La manière de lutter contre cette menace dépend des priorités choisies. L’épidémie met en lumière celles des possédant.e.s et leurs conséquences : la production de marchandises avant les soins au gens ; la liberté de spéculer (sur les masques, par exemple) avant la liberté de circuler ; le sauvetage des banques avant le financement des services sociaux ; les pouvoirs spéciaux et le flicage généralisé (comme en Chine !) au lieu de la participation démocratique ; la traque des migrant.e.s au lieu de la solidarité.

A partir de ce précédent, chacun.e peut imaginer comment les mêmes priorités seront appliquées lorsque les possédant.e.s n’auront plus d’autre choix que de décider – trop tard – de faire quelque chose contre la menace climatique.

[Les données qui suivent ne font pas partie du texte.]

(* ===== verification/AgentProtocol.v ===== *)
(** * The agent protocol ledger ([runtime/protocol.py], [state.py])

    Sessions with Worker agents, the turns of a session, the updates of a turn
    and the permissions asked in it.  Records are written once and keep their
    first state; what happens to a session, turn or permission afterwards is a
    list of transitions, validated as a whole whenever it is read.  Every record
    is saved together with its event, which waits in the outbox of the saved
    document until the event journal has it.

    The journal is the list of the events it holds.  An operation's effect on
    the disk is the sequence of its writes: a crash, or an [OSError] the code
    ends the operation at, keeps a prefix of them. *)
From S2P Require Import Prelude PyStr PyVal ReviewGroup Json Lease Store Attempt.

(** ** Vocabulary *)

Definition AGENT_SESSION_STATES : list string :=
  ["created"; "connecting"; "ready"; "busy"; "reconnecting"; "disconnected"; "stopped"; "failed"].
Definition TURN_STATES : list string :=
  ["created"; "submitted"; "streaming"; "waiting_permission"; "completed"; "blocked"; "failed"; "ambiguous"].
Definition TURN_KINDS : list string := ["prompt"; "load_replay"].
Definition UPDATE_KINDS : list string :=
  ["progress"; "text"; "tool_call"; "tool_result"; "permission_request"; "artifact"; "completion"; "error"].
Definition PERMISSION_STATES : list string := ["pending"; "approved"; "denied"; "expired"].
Definition TRANSPORT_KINDS : list string := ["acp"; "acp-adapter"; "tmux"; "api"].
Definition PROTOCOL_TRANSITION_DETAILS_MAX_BYTES : nat := 4096.
Definition PROTOCOL_TRANSITION_REASON_MAX_LENGTH : Z := 128.
Definition PROTOCOL_TRANSITION_FIELDS : list string :=
  ["transition_id"; "entity_type"; "entity_id"; "from_state"; "to_state"; "reason"; "details"; "created_at"].

(** [PROTOCOL_ENTITY_TYPES] *)
Inductive protocol_entity := SessionE | TurnE | PermissionE.
#[export] Instance protocol_entity_eq_dec : EqDecision protocol_entity.
Proof. solve_decision. Defined.
#[export] Instance protocol_entity_countable : Countable protocol_entity.
Proof.
  apply (inj_countable' (fun e => match e with SessionE => 0 | TurnE => 1 | PermissionE => 2 end)
                        (fun n => match n with 0 => SessionE | 1 => TurnE | _ => PermissionE end)).
  by intros [].
Defined.
(** A submission is recorded, now or when it was first reported. *)
Lemma submission_recorded w doc attempts records id key claim receipt doc' c : coherent (sw_journal w) doc attempts records ->
  record_mission_attempt_submitted w doc id key claim receipt = Ok (doc', c) ->
  exists attempts' records', coherent (sw_journal w) doc' attempts' records' /\ grows records records'
    /\ ESubmit (text_of claim) ∈ events_of (text_of id, text_of key) records'.
Proof.
  intros Hco H. destruct (attempt_op_grows _ _ _ _ (OpSubmitted id key claim receipt) _ _ Hco H) as (attempts' & records' & Hco' & Hg).
  exists attempts', records'. split; [done|]. split; [done|].
  destruct (submitted_attempt _ _ _ _ _ _ _ _ _ _ H Hco') as (Ha & i & k & cl & -> & -> & -> & Hlin & Hph).
  pose proof (coherent_path _ _ _ _ _ Hco' Ha) as Hp. rewrite Hlin, Hph in Hp.
  apply admission_path_from in Hp; [|done]. cbn [text_of].
  assert (cl ∈ submitted_in (events_of (i, k) records')) as Hin by (rewrite Hp; by left).
  unfold submitted_in in Hin. apply list_elem_of_omap in Hin as ([] & Hin & [= <-]). done.
Qed.
End clients.

(** ** Witnesses *)

#[local] Existing Instance sample_env.
#[local] Existing Instance sample_limits.
#[local] Existing Instance sample_float_text.
#[local] Existing Instance sample_repr.

Definition sample_world (n : nat) : store_world :=
  let event k := ("evt_0000000000" +:+ pretty n +:+ k)%string in
  StoreWorld None (instant_text (1000 + Z.of_nat n)) "adm_00000000000a" (event "1") (instant_text 2000) (event "2")
    "mrp_00000000000b" (instant_text 2001) (event "3").

Definition prepared_attempt : dict := sample_attempt "prepared" PNone.
Definition prepared_doc : dict := [("mission_attempts", PList [PDict prepared_attempt])].

Lemma prepared_coherent n : coherent (sw_journal (sample_world n)) prepared_doc [prepared_attempt] [].
Proof. split; [eexists; vm_compute; reflexivity|]. split; [done|]. eexists. vm_compute. reflexivity. Qed.
(* ===== verification/GovernanceStore.v ===== *)
(** * Governed operations of the store ([state.py])

    Recording a preview and spending it: every governed operation reads the saved
    document under the store's lock, recomputes the facts it is about, compares
    them with the facts it was given, consumes the preview that names it, changes
    the document and saves it with an audit event.

    [gov_world] is what the lock, the clock and [uuid4] give an operation: the
    journal as it is read, the identity and time of every event it creates, in
    order, and the identities of the records it adds.  [load] returns a document;
    a [dict] that is not one of its tables is not modelled. *)
From S2P Require Import Prelude PyStr PyVal ReviewGroup Json Protocol Lease Store Conversation Attempt AttemptStore.
From S2P Require Import AgentProtocol Governance.

Record gov_world := GovWorld {
  gw_store : store_world;
  gw_event : nat -> string * string;
  gw_preview : string;
  gw_transitions : nat -> string;
  gw_protocol : string * string;
  gw_baseline : string;
  gw_decision : string
}.

(** ** Missions *)

(** [MISSION_STATUSES] and [MISSION_STATUS_TRANSITIONS] of [mission.py] *)
Definition MISSION_STATUS_TRANSITIONS : list (string * list string) :=
  [("pending_confirmation", ["preparing"; "stopped"]); ("preparing", ["running"; "stopped"]);
   ("running", ["completed"; "stopped"; "interrupted"]); ("completed", []); ("stopped", ["preparing"; "running"]);
   ("interrupted", ["preparing"; "running"])].
Definition mission_statuses : list string := MISSION_STATUS_TRANSITIONS.*1.
Definition mission_status_transition_allowed (current : pyval) (target : string) : bool :=
  match current with
  | PStr c =>
      match find_first (fun e => String.eqb e.1 c) MISSION_STATUS_TRANSITIONS with
      | Some (_, targets) => in_strs target mission_statuses && (String.eqb c target || in_strs target targets)
      | None => false
      end
  | _ => false
  end.

(** ** Rows *)

Definition is_row (k id : string) (d : dict) : bool := py_eq (dget k d) (PStr id).
Definition rows_with (k id : string) (rows : list pyval) : list dict := List.filter (is_row k id) (dicts_of rows).

(** The first dictionary of the table that satisfies [p], replaced. *)
Fixpoint replace_first (p : dict -> bool) (new : dict) (rows : list pyval) : list pyval :=
  match rows with
  | [] => []
  | PDict d :: rows => if p d then PDict new :: rows else PDict d :: replace_first p new rows
  | v :: rows => v :: replace_first p new rows
  end.

Definition as_rows (v : pyval) (e : exn) : result (list pyval) := match v with PList l => Ok l | _ => Err e end.
Definition drift : exn := PreviewBindingError "preview state drift".

(** [item.get("state") not in {...settled...}] over some rows. *)
Definition unsettled (rows : list dict) : result (list dict) :=
  filterR (fun a => settled ← in_str_set (dget "state" a) SETTLED_STATES; Ok (negb settled)) rows.
Definition pick_fields (ks : list string) (d : dict) : pyval := PDict ((fun k => (k, dget k d)) <$> ks).

Section store.
Context {env : LeaseEnv} {ft : FloatText} {lim : RecursionLimits} {repr : PyRepr}.
Variable w : gov_world.

Definition audit (n : nat) (event_type : string) (payload : dict) (doc : dict) : result dict :=
  events ← _append_recovery_audit_locked (gw_store w) (event_outbox doc)
             (event_doc (gw_event w n).1 event_type (gw_event w n).2 payload);
  Ok (dset "protocol_event_outbox" (PList events) doc).

Definition find_preview (previews : list pyval) (preview_id : string) : result dict :=
  match rows_with "preview_id" preview_id previews with
  | [p] => Ok p
  | _ => Err (KeyError preview_id)
  end.

(** The table with the preview consumed. *)
Definition with_consumed (previews : list pyval) (preview_id : string) (consumed : dict) (doc : dict) : dict :=
  dset "governance_previews" (PList (replace_first (is_row "preview_id" preview_id) consumed previews)) doc.

(** ** Recording a preview *)

(** The controller that asks for a preview, and the lineage kept of it. *)
Definition controller_lineage (authority : option dict) (generation : pyval) : result dict :=
  match authority with
  | None => Ok []
  | Some a =>
      match dget "lease_id" a, dget "client_id" a, dget "daemon_instance_id" a with
      | PStr lease_id, PStr client_id, PStr instance =>
          _ ← raise_if (negb (py_eq (dget "generation" a) generation)) (ValueError "governance controller authority is invalid");
          Ok [("controller_lineage",
               PDict [("client_id", PStr client_id); ("daemon_instance_id", PStr instance); ("generation", generation);
                      ("lease_id_hash", PStr (sha256_hex lease_id))])]
      | _, _, _ => Err (ValueError "governance controller authority is invalid")
      end
  end.

Definition check_controller (doc : dict) (authority : option dict) (generation : pyval) (now : option Z) : result unit :=
  match authority with
  | None => Ok tt
  | Some a =>
      let drifted := ValueError "governance controller authority drift" in
      match dget "controller_lease" doc, dget "daemon_runtime" doc with
      | PDict current, PDict runtime =>
          raise_if (negb (same_field "lease_id" current a) || negb (same_field "client_id" current a)
                    || negb (py_eq (dget "generation" current) generation)
                    || negb (py_eq (dget "instance_id" runtime) (dget "daemon_instance_id" a))
                    || negb (controller_lease_is_active (PDict current) now)) drifted
      | _, _ => Err drifted
      end
  end.
(* ===== verification/Coordinator.v ===== *)
(** * The Worker coordinator ([daemon/service.py])

    [DaemonWorkerCoordinator.launch] claims the admission of an attempt, asks
    the Worker's transport to admit it, records that it was submitted, waits for
    the transport to complete it and records the result.  Admission and
    completion run beside everything else the daemon does; what they return is
    handed to a callback, one callback at a time.

    A coordinator is the store's document with its journal, the transport calls
    in flight and the calls made so far.  Its steps are a launch, the return of
    an admission, the return of a completion, and a step of anybody else who
    shares the store: that one may change the document as it likes as long as
    the recorded admission events only grow.  What a transport returns, whether
    the recovery callback raises and whether the service runs are arguments. *)
From S2P Require Import Prelude PyStr PyVal ReviewGroup Json Protocol Handoff Lease Store Attempt AttemptStore.

(** ** What a transport returns *)

(** [SubmittedReceipt] of [daemon/supervisor.py] *)
Record SubmittedReceipt := Receipt { receipt_id : string; receipt_key : string; receipt_summary : string }.
Definition new_receipt (id key summary : pyval) : result SubmittedReceipt :=
  match id, key, summary with
  | PStr i, PStr k, PStr s =>
      if nonempty i && dispatch_key_form k && nonempty s then Ok (Receipt i k s)
      else Err (ValueError "invalid Worker admission receipt")
  | _, _, _ => Err (ValueError "invalid Worker admission receipt")
  end.

(** [TransportResult]; its fields are as the transport built them. *)
Record TransportResult := {
  tr_stop_reason : pyval; tr_validated : pyval; tr_reply : pyval;
  tr_artifacts : list CanonicalArtifact; tr_trace_ids : list pyval
}.

(** [(True, value)] or [(False, exception)]; [None] is a value of another class. *)
Inductive admission_outcome := AdmitReturned (r : option SubmittedReceipt) | AdmitRaised.
(** An exception may carry the stage at which the completion failed. *)
Inductive completion_outcome := CompleteReturned (r : option TransportResult) | CompleteRaised (stage : option pyval).

Section coordinator.
Context {env : LeaseEnv} {ft : FloatText} {lim : RecursionLimits} {repr : PyRepr}.

Definition _canonical_transport_result (result : option TransportResult) (dispatch_key transport : pyval) : option dict :=
  match result with
  | None => None
  | Some r =>
      if negb (truthy (tr_validated r)) then None
      else if py_eq transport (PStr "acp") && negb (py_eq (tr_stop_reason r) (PStr "end_turn")) then None
      else if py_eq transport (PStr "tmux") && negb (py_eq (tr_stop_reason r) (PStr "structured_reply")) then None
      else match build_canonical_handoff (tr_reply r) (PList (artifact_doc <$> tr_artifacts r))
                   (PList (tr_trace_ids r)) dispatch_key (PBool true) with
           | Ok h => Some (compact h)
           | Err _ => None
           end
  end.

(** [str(result.reply.get("summary") or "Worker completed")] *)
Definition reply_summary (r : TransportResult) : string :=
  py_str (py_or (match tr_reply r with PDict d => dget "summary" d | _ => PNone end) (PStr "Worker completed")).

(** ** The callbacks *)

Record launch_world := {
  lw_first : store_world; lw_second : store_world; lw_third : store_world;
  lw_transport : bool;  (** the transport could be built *)
  lw_refresh : bool;    (** the recovery callback returned *)
  lw_started : bool     (** the service accepts Worker I/O *)
}.

(** The attempt that was claimed, or submitted under a receipt. *)
Inductive job := Admitting (claimed : dict) | Completing (claimed submitted : dict) (receipt : SubmittedReceipt).

(** [d[k]] *)
Definition subscript (k : string) (d : dict) : result pyval :=
  match dlookup k d with Some v => Ok v | None => Err (KeyError k) end.

(** What a callback leaves: the document and the call it started, if any.  When
    it raises after it saved (the recovery callback, a service that has
    stopped), it has started none. *)
Definition after : Type := dict * option job.

Definition launch (lw : launch_world) (doc attempt : dict) : result after :=
  _ ← raise_if (negb (py_eq (dget "state" attempt) (PStr "prepared"))) (ServiceError "Worker attempt must be prepared");
  _ ← raise_if (negb (lw_transport lw)) (RuntimeError "Worker transport");
  attempt_id ← subscript "attempt_id" attempt;
  dispatch_key ← subscript "dispatch_key" attempt;
  '(doc', claimed) ← claim_mission_attempt_admission (lw_first lw) doc attempt_id dispatch_key;
  Ok (doc', if lw_refresh lw && lw_started lw then Some (Admitting claimed) else None).

Definition receipt_unknown (w : store_world) (doc claimed : dict) (r : SubmittedReceipt) : result (dict * dict) :=
  mark_mission_attempt_ambiguous w doc (dget "attempt_id" claimed) (dget "dispatch_key" claimed)
    (dget "admission_claim_id" claimed) (PStr (receipt_key r)) (PStr (receipt_summary r)) (PStr "receipt_persistence_unknown").

Definition admission_completed (lw : launch_world) (doc claimed : dict) (outcome : admission_outcome) : result after :=
  match outcome with
  | AdmitReturned (Some r) =>
      if negb (py_eq (PStr (receipt_key r)) (dget "dispatch_key" claimed)) then
        '(doc', _) ← receipt_unknown (lw_first lw) doc claimed r; Ok (doc', None)
      else match record_mission_attempt_submitted (lw_first lw) doc (dget "attempt_id" claimed) (dget "dispatch_key" claimed)
                   (dget "admission_claim_id" claimed) (PStr (receipt_summary r)) with
           | Ok (doc', submitted) =>
               Ok (doc', if lw_refresh lw && lw_started lw then Some (Completing claimed submitted r) else None)
           | Err _ => '(doc', _) ← receipt_unknown (lw_second lw) doc claimed r; Ok (doc', None)
           end
  | _ =>
      '(doc', _) ← mark_mission_attempt_admission_ambiguous (lw_first lw) doc (dget "attempt_id" claimed)
                     (dget "dispatch_key" claimed) (dget "admission_claim_id" claimed) (PStr "admission_outcome_unknown");
      Ok (doc', None)
  end.

Definition acp_unknown (w : store_world) (doc claimed : dict) (r : SubmittedReceipt) (stage : pyval) : result (dict * dict) :=
  mark_acp_mission_attempt_completion_ambiguous w doc (dget "attempt_id" claimed) (dget "dispatch_key" claimed)
    (dget "admission_claim_id" claimed) (PStr (receipt_summary r)) stage.

(** [getattr(exc, "completion_stage", "prompt")], a known stage or [prompt] *)
Definition failed_stage (stage : option pyval) : result pyval :=
  let stage := default (PStr "prompt") stage in
  known ← in_str_set stage _ACP_COMPLETION_STAGES;
  Ok (if known : bool then stage else PStr "prompt").

Definition acp_completion_completed (lw : launch_world) (doc claimed : dict) (r : SubmittedReceipt)
    (outcome : completion_outcome) : result dict :=
  match outcome with
  | CompleteRaised stage => stage ← failed_stage stage; fst <$> acp_unknown (lw_first lw) doc claimed r stage
  | CompleteReturned result =>
      match _canonical_transport_result result (PStr (py_str (dget "dispatch_key" claimed))) (PStr "acp"), result with
      | Some canonical, Some tr =>
          match record_acp_mission_attempt_completion (lw_first lw) doc (dget "attempt_id" claimed) (dget "dispatch_key" claimed)
                  (dget "admission_claim_id" claimed) (receipt_summary r)
                  (py_eq (dget "status" canonical) (PStr "completed")) (reply_summary tr) (PDict canonical) with
          | Ok (doc', _) => Ok doc'
          | Err _ =>
              match acp_unknown (lw_second lw) doc claimed r (PStr "cleanup") with
              | Ok (doc', _) => Ok doc'
              | Err _ => Err (RuntimeError "ACP completion persistence outcome is unknown")
              end
          end
      | _, _ => fst <$> acp_unknown (lw_first lw) doc claimed r (PStr "parse")
      end
  end.
(* ===== verification/Recovery.v ===== *)
(** * Crash recovery ([daemon/recovery.py])

    After a restart the daemon derives facts about every active Mission from the
    saved document alone, classifies them, saves the decisions and only then
    enables the scheduler.  It asks no Worker and dispatches nothing. *)
From S2P Require Import Prelude PyStr PyVal ReviewVerdict ReviewGroup Json Protocol Handoff Scheduler Lease Store Attempt AttemptStore Conversation Snapshot.

(** ** Facts *)

Inductive receipt_state := ReceiptNone | ReceiptRecorded.
Inductive transport_kind := Acp | Tmux | NoTransport.
Inductive transport_state := TrReady | TrMissing | TrInvalid.
Inductive recovery_lineage := LinValid | LinMissing | LinConflict.
Inductive recovery_ownership := AgentdeckOwned | HumanOwned | OwnConflict.
#[export] Instance receipt_state_dec : EqDecision receipt_state. Proof. solve_decision. Defined.
#[export] Instance transport_kind_dec : EqDecision transport_kind. Proof. solve_decision. Defined.
#[export] Instance transport_state_dec : EqDecision transport_state. Proof. solve_decision. Defined.
#[export] Instance recovery_lineage_dec : EqDecision recovery_lineage. Proof. solve_decision. Defined.
#[export] Instance recovery_ownership_dec : EqDecision recovery_ownership. Proof. solve_decision. Defined.

Definition MISSION_STATUSES : list (string * mission_st) :=
  [("pending_confirmation", MPendingConfirmation); ("preparing", MPreparing); ("running", MRunning);
   ("completed", MCompleted); ("stopped", MStopped); ("interrupted", MInterrupted)].
Definition RECEIPT_STATES : list (string * receipt_state) := [("none", ReceiptNone); ("recorded", ReceiptRecorded)].
Definition REPLY_STATES : list (string * reply_st) :=
  [("none", RNone); ("received", RReceived); ("validated", RValidated); ("invalid", RInvalid)].
Definition CONFIGURED_TRANSPORTS : list (string * transport_kind) := [("acp", Acp); ("tmux", Tmux); ("none", NoTransport)].
Definition TRANSPORT_STATES : list (string * transport_state) := [("ready", TrReady); ("missing", TrMissing); ("invalid", TrInvalid)].
Definition LINEAGE_STATES : list (string * recovery_lineage) :=
  [("valid", LinValid); ("missing", LinMissing); ("conflict", LinConflict)].
Definition OWNERSHIP_STATES : list (string * recovery_ownership) :=
  [("agentdeck_owned", AgentdeckOwned); ("human_owned", HumanOwned); ("conflict", OwnConflict)].
(* ===== verification/EvidenceStore.v ===== *)
(** * Recovery evidence in the store ([state.py])

    The recovery snapshot: everything a restarted daemon relies on, validated as
    a whole under the store's lock and summed up in a token; the decisions made
    from a snapshot, saved only if the token is still the current one; and the
    operations that record a Worker's reply, its handoff and the permission of an
    attempt as evidence, each only on a document whose snapshot is valid.

    An operation returns the document it saves.  The journal, new identities,
    clock readings and the snapshot that would be frozen from the project's
    current configuration ([ew_rebuild], of a Mission and its plan) are given. *)
From S2P Require Import Prelude PyStr PyVal ReviewVerdict ReviewGroup Json Protocol Handoff Scheduler Lease Store Conversation Attempt Snapshot AttemptStore Recovery.
From S2P Require Import AgentProtocol Governance GovernanceStore.

Record evidence_world := EvidenceWorld {
  ew_store : store_world;
  ew_event : nat -> string * string;
  ew_rebuild : dict -> dict -> result dict;
  ew_reply : string; ew_handoff : string; ew_now : string
}.

(** ** Frozen Missions *)

Definition _SEMANTIC_FROZEN_EVENT_PAYLOAD_FIELDS : list string :=
  ["mission_id"; "plan_id"; "semantic_authority_hash"; "compiled_task_hashes"; "compiled_step_count";
   "policy_snapshot_hash"; "preview_generation"].
Definition SEMANTIC_MISSION_COMPACT_FIELDS : list string :=
  ["semantic_authority_schema_version"; "semantic_authority_hash"; "compiled_task_hashes"; "preview_generation"].

Definition is_int (n : Z) (v : pyval) : bool := match v with PInt z => (z =? n)%Z | _ => false end.

Definition _validate_semantic_frozen_event_payload (value : pyval) : result dict :=
  let invalid := ValueError "semantic frozen event authority is invalid" in
  match value with
  | PDict d =>
      _ ← raise_if (negb (keys_are _SEMANTIC_FROZEN_EVENT_PAYLOAD_FIELDS d)) invalid;
      match dget "compiled_task_hashes" d with
      | PList hashes =>
          _ ← raise_if (negb (is_canonical_mission_id (dget "mission_id" d))
                        || negb (is_form plan_id_form (dget "plan_id" d))
                        || match hashes with [] => true | _ => false end || (64 <? length hashes)
                        || negb (forallb is_hash hashes)
                        || negb (is_int (Z.of_nat (length hashes)) (dget "compiled_step_count" d))
                        || negb (is_int 1 (dget "preview_generation" d))
                        || negb (is_hash (dget "semantic_authority_hash" d))
                        || negb (is_hash (dget "policy_snapshot_hash" d))) invalid;
          Ok d
      | _ => Err invalid
      end
  | _ => Err invalid
  end.
(** The permission is recorded once and found again. *)
Definition records_of (r : result (dict * (dict * dict * dict * dict))) : dict * dict * dict * dict :=
  match r with Ok p => p.2 | Err _ => ([], [], [], []) end.
Definition recorded : dict * dict * dict * dict := records_of (pending_call claimed_doc).
Lemma pending_runs : pending_call claimed_doc = Ok (pending_doc, recorded).
Proof.
  assert (is_ok (pending_call claimed_doc) = true) as H by (by vm_compute). unfold pending_doc, recorded.
  destruct (pending_call claimed_doc) as [[d r]|]; [exact eq_refl|discriminate H].
Qed.

Lemma permission_retry_returns_the_same_witness : pending_call pending_doc = Ok (pending_doc, recorded).
Proof.
  assert (is_ok (pending_call pending_doc) = true) as Hok by (by vm_compute).
  destruct (pending_call pending_doc) as [[doc r]|] eqn:E; [|discriminate Hok].
  destruct (permission_retry_returns_the_same (sample_acp_world 3) (sample_acp_world 3) claimed_doc "mat_0123456789ab" "ags_a" "trn_a" 0%Z "edit" "src/main.py" "low" "call_1"
              pending_doc recorded pending_doc doc r (sample_stamps_good 3) pending_runs (fun _ _ => eq_refl) E) as [-> ->].
  exact eq_refl.
Defined.

Lemma permission_waits_within_bounds_witness :
  staged_turn claimed_doc pending_doc (PStr "ags_a") (PStr "trn_a") (PInt 0)
    (Staged recorded.1.1.1 recorded.1.1.2 recorded.1.2 []).
Proof.
  pose proof pending_runs as H. destruct recorded as [[[p u] t] b] eqn:E. 
  destruct (permission_waits_within_bounds (sample_acp_world 3) claimed_doc "mat_0123456789ab" "ags_a" "trn_a" 0%Z "edit" "src/main.py" "low" "call_1"
              pending_doc p u t b (sample_stamps_good 3) H) as [(rows & Hr & Hat & _)|[Hs _]]; [|exact Hs].
  exfalso. vm_compute in Hr. injection Hr as <-. discriminate Hat.
Defined.
(* ===== verification/MissionStore.v ===== *)
(** * Missions in the store ([state.py], [mission.py])

    From the user's request to the attempt a Worker is given: the record of a
    Mission, its confirmation with the execution snapshot that freezes what it
    may do, its admission to the daemon, the start of a Worker's pane for one of
    its steps, and the preparation of an attempt for its next step.

    An operation reads the saved document under the store's lock and returns the
    document it saves.  The project's configuration as it is read, the snapshot
    that would be frozen from it now, the validation of a semantic plan and the
    hash of its authority ([mission_authority.py], [semantic_authority.py]), new
    identities, clock readings and the journal are given. *)
From S2P Require Import Prelude PyStr PyVal ReviewVerdict ReviewGroup Json Protocol Handoff Scheduler Lease Store Conversation Attempt Snapshot AttemptStore Recovery.
From S2P Require Import AgentProtocol Governance GovernanceStore EvidenceStore.

(** ** The project's configuration ([models.py]): the fields the store reads *)

Record AgentSpec := {
  ag_agent_id : string; ag_role : string; ag_provider : string; ag_command : string; ag_workspace_mode : string;
  ag_role_prompt : string; ag_transport : string; ag_transport_command : list string
}.
Record RuntimeConfig := { rt_backend : string; rt_session_name : string; rt_socket_name : string }.
Record ProjectConfig := { cf_root : string; cf_agents : list AgentSpec; cf_runtime : RuntimeConfig }.

Record mission_world := MissionWorld {
  mw_evidence : evidence_world;
  mw_config : result ProjectConfig;
  mw_semantic : pyval -> result dict;
  mw_authority_hash : pyval -> result string;
  mw_mission : string; mw_attempt : string; mw_start : string
}.

(** ** The Leader's backend *)

Definition API_PROVIDERS : list string := ["deepseek"; "openai-compatible"].
Definition CLI_PROVIDERS : list string := ["codex-cli"; "claude-cli"].
Definition provider_kind (api cli local : string) (provider : pyval) : string :=
  if is_form (fun p => in_strs p API_PROVIDERS) provider then api
  else if is_form (fun p => in_strs p CLI_PROVIDERS) provider then cli
  else if py_eq provider (PStr "fake") then local else "unknown".
Definition leader_provider_backend : pyval -> string := provider_kind "api" "cli" "local".
Definition leader_provider_transport : pyval -> string := provider_kind "http" "subprocess" "local".
Definition leader_reasoning_backend : pyval -> string := provider_kind "api-llm" "cli-subprocess" "local-fake".
(* ===== verification/MissionProgress.v ===== *)
(** * The progress of a Mission ([state.py], [daemon/service.py])

    How a Mission moves through its steps: the recorded handoff of a step moves
    its cursor, a Mission whose cursor has reached the last step is complete.
    The runs of a Mission put these operations together with the preparation of
    its attempts ([MissionStore]) and the operations on them ([AttemptStore]).

    The hash of a semantic step, which also validates it
    ([semantic_planning.py]), is given. *)
From S2P Require Import Prelude PyStr PyVal ReviewVerdict ReviewGroup Json Protocol Handoff Scheduler Lease Store Conversation Attempt Snapshot AttemptStore Recovery.
From S2P Require Import AgentProtocol Governance GovernanceStore EvidenceStore AcpPermission MissionStore.

(** [int(step_id.split("_")[1])]: the digits of a valid identity. *)
Definition step_number (step_id : string) : result Z :=
  match drop_prefix "step_" step_id with
  | Some digits =>
      _ ← raise_if (4300 <? String.length digits) (ValueError "Exceeds the limit for integer string conversion");
      Ok (digits_value 0 digits)
  | None => Err IndexError
  end.

(** [mission.get("current_step", 0)] as a number: arithmetic on anything else
    raises ([float]s are never stored here). *)
Definition cursor_number (mission : dict) : result Z :=
  match dlookup "current_step" mission with
  | None => Ok 0%Z
  | Some v => match isinstance_int v with Some z => Ok z | None => Err (TypeError "unsupported operand type(s) for +") end
  end.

Invisible comme le CO2, le virus nous avertit. Il nous dit de cesser de nous croire plus forts que la nature dont nous faisons partie. Il nous dit que le productivisme capitaliste nous a conduits au bord du gouffre et que les maîtres du monde ne nous sauveront pas : ils se sauveront, eux, aux dépens des pauvres, des exploité.e.s, des opprimé.e.s et de nos libertés. Il nous dit que les politiciens néolibéraux ne nous sauveront pas : nous devons nous lever et nous organiser pour mettre fin au capitalisme, ce système aberrant qui dérègle complètement notre relation au monde et à nos semblables.

Notes

[1] Les spécialistes s’accordent à dire que la destruction des milieux naturels et la standardisation agricole sont une cause d’apparition et de propagation de nouvelles viroses.

[2] La Banque centrale européenne dégage 750 milliards d’Euros pour « soulager les banques » en rachetant des dettes aux entreprises et aux Etats.